Science is sexy. In addition to respect, many nonscientists desire to understand and be part of a field they admire. Once perceived as dry, boring, and geeky, science is becoming a thing of admiration, and more and more people want to be identified with it.
Science provokes curiosity. Information security (infosec) professionals are curious. They ask good questions and crave information, as evidenced by the increasing value being placed on data science. Science is a vehicle for information, and answers stimulate more questions. Scientific inquiry brings a deeper understanding about the cybersecurity domain.

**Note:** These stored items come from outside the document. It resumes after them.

(** * Session layer of the confidant.ai native LLM engine

    A shallow embedding of [app/src/main/cpp/llama-jni.cpp]: the prompt
    cache record, the chunked prompt ingestion, the three sampling loops
    (blocking, cached, streaming) and the UTF-8 sanitising pass, together
    with the properties the design document states about them.

    llama.cpp itself is a collaborator: its entry points are the fields of
    the class [Backend], and everything below is proved for every
    instance of that class. *)

From Stdlib Require Import ZArith Ascii String List Bool Lia QArith.
From Equations Require Import Equations.
Import ListNotations.
Local Open Scope Z_scope.

Set Implicit Arguments.

(** ** Plain data *)

(** [llama_token] and [llama_pos] are [int32_t] in llama.h. *)
Definition llama_token := Z.
Definition llama_pos := Z.

(** [jfloat] values are only stored and handed on to the sampler. *)
Definition jfloat := Q.

(** A [jstring] argument as the native side sees it: [None] stands for
    [GetStringUTFChars] handing back [nullptr]. *)
Definition jstring := option string.

(** Raw bytes of a [std::string] / [char buf[256]]: values in [0, 256). *)
Definition bytes := list Z.

(** Two's-complement wrap of a 32-bit [int]. *)
Definition wrap32 (z : Z) : Z := (z + 2 ^ 31) mod 2 ^ 32 - 2 ^ 31.

(** Unary minus on [int], as in [-llama_tokenize(...)]. *)
Definition neg32 (z : Z) : Z := wrap32 (- z).

Record GenerationParams := {
  maxTokens : Z;
  temperature : jfloat;
  topK : Z;
  topP : jfloat;
  minP : jfloat;
  nThreads : Z;
  ctxSize : Z
}.

(** The member initialisers of [struct GenerationParams]. *)
Definition default_params : GenerationParams :=
  {| maxTokens := 256; temperature := 7 # 10; topK := 40; topP := 9 # 10;
     minP := 5 # 100; nThreads := 4; ctxSize := 2048 |}.

(** The fields of [llama_context_params] that [nativeLoadModel] sets. *)
Record llama_context_params := {
  n_ctx : Z;
  n_batch : Z;
  n_ubatch : Z;
  n_threads : Z;
  n_threads_batch : Z
}.

(** ** Decode state

    A [llama_context] as this file sees it.  [kv_cells] is the memory of
    sequence 0, the only sequence the engine uses: the token at index [p]
    is the one resident at position [p].  [impl] is the rest of the
    context (logits, scheduler, allocator), which only the backend reads. *)
Record llama_context (B : Type) := {
  cparams : llama_context_params;
  kv_cells : list llama_token;
  impl : B
}.

(** ** The llama.cpp interface *)

Class Backend := {
  llama_model : Type;
  llama_vocab : Type;
  backend_state : Type;
  llama_sampler : Type;
  (** [fopen(path, "rb") != nullptr] *)
  file_readable : string -> bool;
  llama_model_load_from_file : string -> option llama_model;
  llama_model_get_vocab : llama_model -> option llama_vocab;
  (** the backend part of a freshly created context, [None] for [nullptr] *)
  llama_init_from_model :
    llama_model -> llama_context_params -> option backend_state;
  (** [llama_tokenize vocab text n_tokens_max add_special parse_special]:
      the return code and the tokens written to the caller's buffer.  The
      vocab pointer is passed as stored, null or not. *)
  llama_tokenize :
    option llama_vocab -> string -> Z -> bool -> bool -> Z * list llama_token;
  llama_vocab_is_eog : option llama_vocab -> llama_token -> bool;
  (** [llama_token_to_piece vocab token buf 256 0 true]: the return code
      [n_chars] and the content of [buf] afterwards. *)
  llama_token_to_piece : option llama_vocab -> llama_token -> Z * bytes;
  (** What one [llama_decode] call does, given the backend part of the
      context, the resident cells and the batch: the return code, how
      many tokens of a failed batch stay in memory all the same, and the
      backend part afterwards. *)
  decode_status :
    backend_state -> list llama_token -> list llama_token ->
    Z * nat * backend_state;
  (** the chain top-k, top-p, temperature, dist(LLAMA_DEFAULT_SEED) *)
  llama_sampler_chain : Z -> jfloat -> jfloat -> llama_sampler;
  (** [llama_sampler_sample smpl ctx (-1)]: the token drawn and the
      sampler afterwards *)
  llama_sampler_sample :
    llama_sampler -> llama_context backend_state ->
    llama_token * llama_sampler
}.

(** ** UTF-8 sanitising pass

    The same scan closes [nativeGenerate] and [nativeGenerateWithCache]
    (over [response]) and runs once per token in
    [nativeGenerateStreaming] (over the first [n_chars] bytes of [buf]). *)

Definition byte_at (s : bytes) (i : nat) : Z := nth i s 0.

(** [(b & 0xC0) == 0x80] *)
Definition is_continuation (b : Z) : bool := Z.land b 0xC0 =? 0x80.

Equations? sanitize_from (response : bytes) (i : nat) (sanitized : bytes)
  : bytes by wf (List.length response - i)%nat lt :=
  sanitize_from response i sanitized with lt_dec i (List.length response) => {
    | right _ := sanitized;
    | left Hlt :=
        let c := byte_at response i in
        if c <=? 0x7F then
          sanitize_from response (i + 1) (sanitized ++ [c])
        else if (0xC0 <=? c) && (c <=? 0xDF)
                && (i + 1 <? List.length response)%nat
                && is_continuation (byte_at response (i + 1)) then
          sanitize_from response (i + 2)
            (sanitized ++ [c; byte_at response (i + 1)])
        else if (0xE0 <=? c) && (c <=? 0xEF)
                && (i + 2 <? List.length response)%nat
                && is_continuation (byte_at response (i + 1))
                && is_continuation (byte_at response (i + 2)) then
          sanitize_from response (i + 3)
            (sanitized ++ [c; byte_at response (i + 1);
                           byte_at response (i + 2)])
        else if (0xF0 <=? c) && (c <=? 0xF7)
                && (i + 3 <? List.length response)%nat
                && is_continuation (byte_at response (i + 1))
                && is_continuation (byte_at response (i + 2))
                && is_continuation (byte_at response (i + 3)) then
          sanitize_from response (i + 4)
            (sanitized ++ [c; byte_at response (i + 1);
                           byte_at response (i + 2);
                           byte_at response (i + 3)])
        else
          sanitize_from response (i + 1) sanitized }.
Proof. all: lia. Qed.

Definition sanitize_utf8 (response : bytes) : bytes :=
  sanitize_from response 0 [].

(** ** Replies and callback events *)

(** What a blocking entry point hands to [NewStringUTF]: one of the fixed
    ["Error: ..."] literals, or the sanitised response. *)
Inductive Reply :=
| ErrorReturn (msg : string)
| ResponseReturn (sanitized : bytes).

Definition bytes_of_string (s : string) : bytes :=
  map (fun a => Z.of_N (N_of_ascii a)) (list_ascii_of_string s).

(** The byte string whose [c_str()] goes to [NewStringUTF]: both kinds of
    reply travel through the same return value.  The Java string made
    from it ends at the first 0x00 of these bytes. *)
Definition reply_text (r : Reply) : bytes :=
  match r with
  | ErrorReturn msg => bytes_of_string msg
  | ResponseReturn sanitized => sanitized
  end.

(** One [CallVoidMethod] on the streaming callback object. *)
Inductive CallbackEvent :=
| OnToken (text : bytes)
| OnComplete
| OnError (msg : string).

(** The callback object: which of the three [GetMethodID] look-ups
    succeed on its class. *)
Record StreamCallback := {
  has_onToken : bool;
  has_onComplete : bool;
  has_onError : bool
}.

Definition is_terminal (e : CallbackEvent) : bool :=
  match e with
  | OnToken _ => false
  | OnComplete | OnError _ => true
  end.

Definition is_token (e : CallbackEvent) : bool := negb (is_terminal e).

Definition LF : string := String "010"%char EmptyString.

(** ** Loops with [break]

    How one pass through a loop body ends: at the closing brace or at a
    [break]. *)
Inductive LoopStep (St : Type) :=
| Continue (st : St)
| Break (st : St).

Arguments Continue {St} st.
Arguments Break {St} st.

(** [for (int i = 0; i < maxTokens; i++) body]: [remaining] is the number
    of values of [i] still below [maxTokens]. *)
Fixpoint for_loop {St : Type} (body : St -> LoopStep St) (remaining : nat)
    (st : St) : St :=
  match remaining with
  | O => st
  | S remaining' =>
      match body st with
      | Continue st' => for_loop body remaining' st'
      | Break st' => st'
      end
  end.

(** [reaches body n0 st0 n st]: the loop entered in state [st0] with [n0]
    passes allowed stands at the top of a pass in state [st] with [n]
    passes left. *)
Inductive reaches {St : Type} (body : St -> LoopStep St) (n0 : nat) (st0 : St)
  : nat -> St -> Prop :=
| reaches_start : reaches body n0 st0 n0 st0
| reaches_next (n : nat) (st st' : St) :
    reaches body n0 st0 (S n) st -> body st = Continue st' ->
    reaches body n0 st0 n st'.

Section Engine.

Context {BE : Backend}.

Definition context := llama_context backend_state.

(** ** llama.cpp memory and decode, on [kv_cells] *)

(** [llama_memory_seq_pos_max(mem, 0)]: [-1] when nothing is resident. *)
Definition llama_memory_seq_pos_max (ctx : context) : llama_pos :=
  Z.of_nat (List.length (kv_cells ctx)) - 1.

(** [llama_memory_seq_rm(mem, 0, p0, -1)]: drop every position [>= p0]. *)
Definition llama_memory_seq_rm (ctx : context) (p0 : llama_pos) : context :=
  {| cparams := cparams ctx;
     kv_cells := firstn (Z.to_nat p0) (kv_cells ctx);
     impl := impl ctx |}.

(** [llama_memory_clear(mem, false)] *)
Definition llama_memory_clear (ctx : context) : context :=
  {| cparams := cparams ctx; kv_cells := []; impl := impl ctx |}.

(** [llama_decode(ctx, llama_batch_get_one(tokens, n))]: the batch carries
    no positions, so its tokens go to the positions after the last
    resident one.  A call that fails leaves at most a leading part of the
    batch behind. *)
Definition llama_decode (ctx : context) (batch : list llama_token)
  : Z * context :=
  let '(rc, kept, impl') := decode_status (impl ctx) (kv_cells ctx) batch in
  (rc, {| cparams := cparams ctx;
          kv_cells :=
            kv_cells ctx ++ (if rc =? 0 then batch else firstn kept batch);
          impl := impl' |}).

(** ** Global state of llama-jni.cpp *)

Record Session := {
  g_model : option llama_model;
  g_context : option context;
  g_vocab : option llama_vocab;
  g_initialized : bool;
  g_cached_system_tokens : list llama_token;
  g_cached_system_length : Z;
  g_cached_system_prompt : string;
  g_params : GenerationParams
}.

(** The static initialisers. *)
Definition initial_session : Session :=
  {| g_model := None; g_context := None; g_vocab := None;
     g_initialized := false;
     g_cached_system_tokens := []; g_cached_system_length := 0;
     g_cached_system_prompt := EmptyString;
     g_params := default_params |}.

(** The context object behind [g_context] after the calls made on it. *)
Definition set_context (s : Session) (ctx : context) : Session :=
  {| g_model := g_model s; g_context := Some ctx; g_vocab := g_vocab s;
     g_initialized := g_initialized s;
     g_cached_system_tokens := g_cached_system_tokens s;
     g_cached_system_length := g_cached_system_length s;
     g_cached_system_prompt := g_cached_system_prompt s;
     g_params := g_params s |}.

(** The three assignments under "Cache the system prompt". *)
Definition set_cache (s : Session) (sys_tokens : list llama_token)
    (n_sys_tokens : Z) (current_sys_prompt : string) : Session :=
  {| g_model := g_model s; g_context := g_context s; g_vocab := g_vocab s;
     g_initialized := g_initialized s;
     g_cached_system_tokens := sys_tokens;
     g_cached_system_length := n_sys_tokens;
     g_cached_system_prompt := current_sys_prompt;
     g_params := g_params s |}.

(** The four handles with new values, the rest as it was. *)
Definition set_handles (s : Session) (model : option llama_model)
    (ctx : option context) (vocab : option llama_vocab) (initialized : bool)
  : Session :=
  {| g_model := model; g_context := ctx; g_vocab := vocab;
     g_initialized := initialized;
     g_cached_system_tokens := g_cached_system_tokens s;
     g_cached_system_length := g_cached_system_length s;
     g_cached_system_prompt := g_cached_system_prompt s;
     g_params := g_params s |}.

(** The guard [!g_initialized || g_model == nullptr || g_context == nullptr]
    read the other way round: the context to work on when it passes. *)
Definition loaded_context (s : Session) : option context :=
  match g_initialized s, g_model s, g_context s with
  | true, Some _, Some ctx => Some ctx
  | _, _, _ => None
  end.

(** ** Tokenising a text

    Two calls, as everywhere in the file: the first with an empty buffer
    for the count, the second into a [std::vector<llama_token>] of that
    size.  Both failures lead to the same reply at every call site. *)

(** The vector after the second call: [n] zeros overwritten from the
    front by what the tokenizer wrote. *)
Definition fill_buffer (n : Z) (written : list llama_token)
  : list llama_token :=
  firstn (Z.to_nat n) (written ++ repeat 0 (Z.to_nat n)).

Definition tokenize_text (vocab : option llama_vocab) (text : string)
    (add_special parse_special : bool) : option (Z * list llama_token) :=
  let n_tokens :=
    neg32 (fst (llama_tokenize vocab text 0 add_special parse_special)) in
  if n_tokens <=? 0 then None
  else
    let r := llama_tokenize vocab text n_tokens add_special parse_special in
    if fst r <? 0 then None
    else Some (n_tokens, fill_buffer n_tokens (snd r)).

Science creates and improves products. In the commercial space, the market drives cybersecurity. Scientific knowledge can improve existing products and lead to groundbreaking innovation and applications. For infosec decision-makers, the scientific method can make product evaluations defensible and efficient.
Science advances knowledge. Science is one of the primary ways that humans unearth new knowledge about the world. Participants in science have the opportunity to contribute to the body of human understanding and advance the state of the art. In cybersecurity in particular, science will help prove practices and techniques that work, moving us away from today’s practice of cybersecurity “folk wisdom.”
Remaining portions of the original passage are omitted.